Exercise directions
Restate word for word every line from the one containing "rw insert_insert_eq (_" to the last line of the records below.

Available data
════════
(* ===== verification/AgentListener.v ===== *)
(** * The agent listener ([src/src/northgate_rmm/listener.py])

[_AgentTLSAdapter.handle], between aiohttp and the agent message API, with its headers
and its request slots; and [_HardenedRequestHandler], the life of one connection.
aiohttp parses the request: a [WebRequest] is what its request object gives the
adapter, the body with the outcome of reading it. *)
From stdpp Require Import prelude strings gmap sorting pretty ssreflect.
From S2P Require Import Prelude Uuid PyTime Sha256 Json Text JsonLoads JsonProofs UuidText Domain Codec AgentApi Http Certificates RateLimit Admission Connection.

Set Warnings "-clear-no-such-hyp".

(** ** Requests *)

(** [await request.read()]: the body, [HTTPRequestEntityTooLarge], the deadline, a lost
connection or a cancellation. *)
Inductive body_read := BodyRead (body : list Z) | BodyTooLarge | BodyTimeout | BodyInterrupted.

Record WebRequest := mkWebRequest {
  wr_http11 : bool;
  wr_method : pystr;
  wr_raw_path : pystr;
  wr_headers : list (pystr * pystr);
  wr_ssl : option ssl_object;
  wr_body : body_read;
}.

(** Header names compare without case. *)
Definition same_name (a b : pystr) : bool := bool_decide (ascii_lower a = ascii_lower b).

Definition _header_values (request : WebRequest) (name : pystr) : list pystr :=
  snd <$> filter (λ h, same_name h.1 name = true) (wr_headers request).

Definition _single_header (request : WebRequest) (name : pystr) : option pystr :=
  match _header_values request name with [v] => Some v | _ => None end.

(** [str | _DuplicateHeader | None]. *)
Inductive optional_header := NoHeader | DuplicateHeader | OneHeader (value : pystr).
Definition _single_optional_header (request : WebRequest) (name : pystr) : optional_header :=
  match _header_values request name with
  | [] => NoHeader
  | [v] => OneHeader v
  | _ => DuplicateHeader
  end.

(** ** Responses *)
Record WebResponse := mkWebResponse {
  ws_status : Z;
  ws_headers : list (pystr * pystr);
  ws_body : list Z;
  ws_force_close : bool;
}.

(** [headers.setdefault(name, value)], [headers[name] = value] and
[headers.pop(name, None)] of a [CIMultiDict]. *)
Definition has_header (name : pystr) (headers : list (pystr * pystr)) : bool :=
  existsb (λ h, same_name h.1 name) headers.
Definition setdefault (name value : pystr) (headers : list (pystr * pystr)) : list (pystr * pystr) :=
  if has_header name headers then headers else headers ++ [(name, value)].
Definition pop_header (name : pystr) (headers : list (pystr * pystr)) : list (pystr * pystr) :=
  filter (λ h, same_name h.1 name = false) headers.
Fixpoint set_header (name value : pystr) (headers : list (pystr * pystr)) : list (pystr * pystr) :=
  match headers with
  | [] => [(name, value)]
  | (k, v) :: r =>
    if same_name k name then (name, value) :: pop_header name r else (k, v) :: set_header name value r
  end.

Definition _response (status : Z) (body : list Z) (headers : list (pystr * pystr)) : WebResponse :=
  mkWebResponse status
    (set_header (py "X-Content-Type-Options") (py "nosniff")
       (setdefault (py "Cache-Control") (py "no-store")
          (setdefault (py "Content-Type") (py "application/json") headers)))
    body true.

Definition _application_response (result : AgentMessageResponse) : WebResponse :=
  _response (resp_status result) (resp_body result) (resp_headers result).

(** [_prepare_response], which aiohttp runs on a response with its own headers. *)
Definition _prepare_response (response : WebResponse) : WebResponse :=
  mkWebResponse (ws_status response)
    (set_header (py "X-Content-Type-Options") (py "nosniff")
       (pop_header (py "Server") (ws_headers response)))
    (ws_body response) (ws_force_close response).

(** [_HardenedRequestHandler.handle_error]: the response to an exception that escapes the
adapter, and to a request the parser rejects. *)
Definition handle_error (status : Z) : WebResponse :=
  mkWebResponse status
    [(py "Content-Type", py "application/json"); (py "Cache-Control", py "no-store");
     (py "X-Content-Type-Options", py "nosniff")]
    (error_body (py "invalid_request")) true.

(** ** The adapter *)
Abbreviation identity_key := (uuid * pystr)%type.

Record Adapter := mkAdapter {
  ad_limiter : Limiter (K := identity_key);
  ad_slots : Slots (K := identity_key);
}.

Definition new_adapter : Adapter :=
  mkAdapter empty_limiter (mkSlots MAX_CONCURRENT_REQUESTS ∅).

(** How a request ends: a response, a re-raised interruption, or an exception. *)
Inductive agent_outcome := Answer (response : WebResponse) | Interrupted | Failed (e : exn).

Record AgentExchange := mkAgentExchange {
  ax_outcome : agent_outcome;
  ax_detached : bool;
}.

(** The environment of one request: the loop's clock, [datetime.now(UTC)], and what
happens while the operation runs. *)
Record Surroundings := mkSurroundings {
  su_time : Z;
  su_received_at : datetime;
  su_interruption : interruption;
}.

Section adapter.
Context `{X509} {W : Type} `{AgentMessageStore W}.
Context (printable : Z → bool) (fromisoformat : pystr → option datetime) (depth : nat).

(** An error response of the adapter itself. *)
Definition refuse (status : Z) (code : string) : AgentExchange :=
  mkAgentExchange (Answer (_response status (error_body (py code)) [])) false.

Definition agent_request (request : WebRequest) (content_type : pystr)
    (content_encoding : optional_header) (body : list Z) : AgentMessageRequest :=
  mkAgentMessageRequest (wr_method request) (wr_raw_path request) (Some content_type)
    (match content_encoding with OneHeader v => Some v | _ => None end) body.

(** From [body = await request.read()] to the end of the [try], with its [except]
clauses. *)
Definition operate (env : Surroundings) (request : WebRequest) (content_type : pystr)
    (content_encoding : optional_header) (peer : VerifiedClientCertificate) (w : W)
    : W * AgentExchange :=
  match wr_body request with
  | BodyTooLarge => (w, refuse 413 "request_too_large")
  | BodyTimeout => (w, refuse 408 "request_timeout")
  | BodyInterrupted => (w, mkAgentExchange Interrupted false)
  | BodyRead body =>
    let '(w', r) := AgentApi.handle printable fromisoformat depth
      (agent_request request content_type content_encoding body) peer (su_received_at env) w in
    match su_interruption env with
    | DeadlineOperating =>
      (w', mkAgentExchange (Answer (_response 408 (error_body (py "request_timeout")) [])) true)
    | CancelledReading | CancelledOperating => (w', mkAgentExchange Interrupted true)
    | Uninterrupted =>
      match r with
      | Ok result => (w', mkAgentExchange (Answer (_application_response result)) false)
      | Raise TimeoutError => (w', refuse 408 "request_timeout")
      | Raise e => (w', mkAgentExchange (Failed e) false)
      end
    end
  end.

Definition handle (authority : pystr) (env : Surroundings) (request : WebRequest) (s : Adapter) (w : W)
    : Adapter * W * AgentExchange :=
  if negb (wr_http11 request) then (s, w, refuse 505 "http_version_not_supported")
  else if negb (bool_decide (_single_header request (py "Host") = Some authority)) then
    (s, w, refuse 421 "misdirected_request")
  else
    match extract_verified_client_certificate (wr_ssl request) with
    | Raise e =>
      (s, w, if is_ValidationError e then refuse 403 "unauthorized" else mkAgentExchange (Failed e) false)
    | Ok peer =>
      let key := (vc_endpoint_id peer, vc_public_key_fingerprint peer) in
      let '(limiter, allowed) := identity_allow key (su_time env) (ad_limiter s) in
      let s1 := mkAdapter limiter (ad_slots s) in
      if negb allowed then (s1, w, refuse 429 "rate_limited")
      else
        match _single_header request (py "Content-Type"),
              _single_optional_header request (py "Content-Encoding") with
        | None, _ | _, DuplicateHeader => (s1, w, refuse 400 "invalid_headers")
        | Some content_type, content_encoding =>
          match slots_acquire (pool_per agent_requests) key (ad_slots s) with
          | None => (s1, w, refuse 503 "listener_busy")
          | Some slots =>
            let '(w', x) := operate env request content_type content_encoding peer w in
            if ax_detached x then (mkAdapter limiter slots, w', x)
            else
              match slots_release (pool_message agent_requests) key slots with
              | Ok slots' => (mkAdapter limiter slots', w', x)
              | Raise e => (mkAdapter limiter slots, w', mkAgentExchange (Failed e) false)
              end
          end
        end
    end.
End adapter.

(** ** One connection: [_HardenedRequestHandler] *)

(** [pt_messages] counts the parsed requests that wait for the handler, [pt_started]
those it has taken. *)
Record Protocol := mkProtocol {
  pt_admitted : option identity_key;
  pt_header_timeout : bool;
  pt_messages : nat;
  pt_request_count : nat;
  pt_started : nat;
  pt_force_close : bool;
}.

Section protocol.
Context `{X509}.

Definition connection_made (ssl : option ssl_object) (admission : Connections (K := identity_key))
    : result (Protocol * Connections (K := identity_key)) :=
  let closed := mkProtocol None false 0 0 0 true in
  match extract_verified_client_certificate ssl with
  | Raise e => if is_ValidationError e then Ok (closed, admission) else Raise e
  | Ok peer =>
    let key := (vc_endpoint_id peer, vc_public_key_fingerprint peer) in
    match connection_acquire MAX_CONCURRENT_REQUESTS MAX_CONCURRENT_REQUESTS_PER_IDENTITY key admission with
    | None => Ok (closed, admission)
    | Some admission' => Ok (mkProtocol (Some key) true 0 0 0 false, admission')
    end
  end.

(** [data_received] with data that completes [parsed] requests; aiohttp parses nothing
once the connection is being closed. *)
Definition data_received (parsed : nat) (p : Protocol) : Protocol :=
  let parsed := if pt_force_close p then 0 else parsed in
  let count := pt_request_count p + parsed in
  let messages := pt_messages p + parsed in
  if 1 <? count then
    mkProtocol (pt_admitted p) (pt_header_timeout p) 0 count (pt_started p) true
  else
    mkProtocol (pt_admitted p) (if 0 <? messages then false else pt_header_timeout p) messages count
      (pt_started p) (pt_force_close p).

(** The handler task takes the next request. *)
Definition take_message (p : Protocol) : Protocol :=
  match pt_messages p with
  | O => p
  | S n => mkProtocol (pt_admitted p) (pt_header_timeout p) n (pt_request_count p) (S (pt_started p))
             (pt_force_close p)
  end.

(** The timer fires. *)
Definition _expire_incomplete_headers (p : Protocol) : Protocol :=
  if pt_header_timeout p then
    mkProtocol (pt_admitted p) false (pt_messages p) (pt_request_count p) (pt_started p)
      (pt_force_close p || (pt_messages p =? 0))
  else p.

Definition connection_lost (p : Protocol) (admission : Connections (K := identity_key))
    : result (Protocol * Connections (K := identity_key)) :=
  admission' ← match pt_admitted p with
               | None => Ok admission
               | Some key => connection_release key admission
               end;
  Ok (mkProtocol None false (pt_messages p) (pt_request_count p) (pt_started p) (pt_force_close p),
      admission').

Inductive connection_event := DataReceived (parsed : nat) | TakeMessage | HeaderTimeout.
Definition connection_step (p : Protocol) (e : connection_event) : Protocol :=
  match e with
  | DataReceived n => data_received n p
  | TakeMessage => take_message p
  | HeaderTimeout => _expire_incomplete_headers p
  end.
Definition connection_steps (events : list connection_event) (p : Protocol) : Protocol :=
  fold_left connection_step events p.

(** What holds while a connection is open. *)
Record protocol_inv (admitted : option identity_key) (p : Protocol) : Prop := {
  pv_admitted : pt_admitted p = admitted;
  pv_one : pt_messages p + pt_started p ≤ 1;
  pv_count : pt_messages p + pt_started p ≤ pt_request_count p;
  pv_second : 1 < pt_request_count p → pt_messages p = 0 ∧ pt_force_close p = true;
  pv_timer : pt_header_timeout p = true → pt_messages p + pt_started p = 0 ∨ pt_force_close p = true;
  pv_refused : admitted = None → pt_force_close p = true ∧ pt_messages p + pt_started p = 0;
}.

Lemma connection_step_inv admitted p e :
  protocol_inv admitted p → protocol_inv admitted (connection_step p e).
Proof using Type.
  intros [Ha H1 Hc H2 Ht Hr]. destruct p as [a ht m c s fc]. cbn in *. subst a.
  assert (Hr' : admitted = None → fc = true ∧ m = 0 ∧ s = 0) by (intros Hn; destruct (Hr Hn) as [-> ?]; split_and!; [done|lia|lia]).
  destruct e as [n| |]; cbn [connection_step].
  - unfold data_received. cbn [pt_force_close pt_request_count pt_messages pt_admitted pt_header_timeout pt_started].
    destruct fc; [destruct (Nat.ltb_spec 1 (c + 0))|destruct (Nat.ltb_spec 1 (c + n))];
      (split; cbn [pt_force_close pt_request_count pt_messages pt_admitted pt_header_timeout pt_started];
       [done|lia|lia| | |]); try lia; try (by intros; right); try (intros Hn%Hr'; lia).
    destruct (Nat.ltb_spec 0 (m + n)); [done|]. intros Hh. specialize (Ht Hh). lia.
  - unfold take_message. cbn. destruct m as [|m]; [by split|].
    split; cbn; [done|lia|lia| | |].
    + intros Hgt%H2. lia.
    + intros [?|?]%Ht; [lia|by right].
    + intros Hn%Hr'. lia.
  - unfold _expire_incomplete_headers. cbn. destruct ht; [|by split].
    split; cbn; [done|lia|lia| |done|].
    + intros Hgt. destruct (H2 Hgt) as [-> ->]. done.
    + intros Hn%Hr'. destruct Hn as (-> & -> & ->). done.
Qed.

Lemma connection_steps_inv admitted events p :
  protocol_inv admitted p → protocol_inv admitted (connection_steps events p).
Proof using Type.
  revert p. induction events as [|e events IH]; intros p Hp; [done|].
  by apply IH, connection_step_inv.
Qed.

(** The counts of a connection table. *)
Definition admission_wf (c : Connections (K := identity_key)) : Prop :=
  (0 ≤ ca_active c)%Z ∧ map_Forall (λ _ a, (1 ≤ a)%Z) (ca_by_identity c).

Lemma connection_release_acquired maximum per key c c' :
  admission_wf c → connection_acquire maximum per key c = Some c' → connection_release key c' = Ok c.
Proof using Type.
  intros [H0 Hall] Hac. unfold connection_acquire in Hac. cbv zeta in Hac.
  destruct (_ || _)%Z; [done|]. injection Hac as <-. unfold connection_release. cbn [ca_active ca_by_identity].
  cbv zeta. rw lookup_insert_eq (proj2 (Z.ltb_ge (ca_active c + 1) 1)); [|lia].
  cbn [raise_if mbind result_bind].
  destruct (ca_by_identity c !! key) as [a|] eqn:Hk; cbn [from_option id].
  - pose proof (Hall _ _ Hk) as Ha. cbn in Ha. rw (proj2 (Z.eqb_neq (a + 1) 1)); [|lia].
    rw insert_insert_eq (_ : (a + 1 - 1 = a)%Z); [|lia]. rw insert_id //.
    destruct c. cbn. do 2 f_equal. lia.
  - rw (_ : (0 + 1 =? 1)%Z = true) // delete_insert_id //. destruct c. cbn. do 2 f_equal. lia.
Qed.
End protocol.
════════
Solution below
    rw insert_insert_eq (_ : (a + 1 - 1 = a)%Z); [|lia]. rw insert_id //.
    destruct c. cbn. do 2 f_equal. lia.
  - rw (_ : (0 + 1 =? 1)%Z = true) // delete_insert_id //. destruct c. cbn. do 2 f_equal. lia.
Qed.
End protocol.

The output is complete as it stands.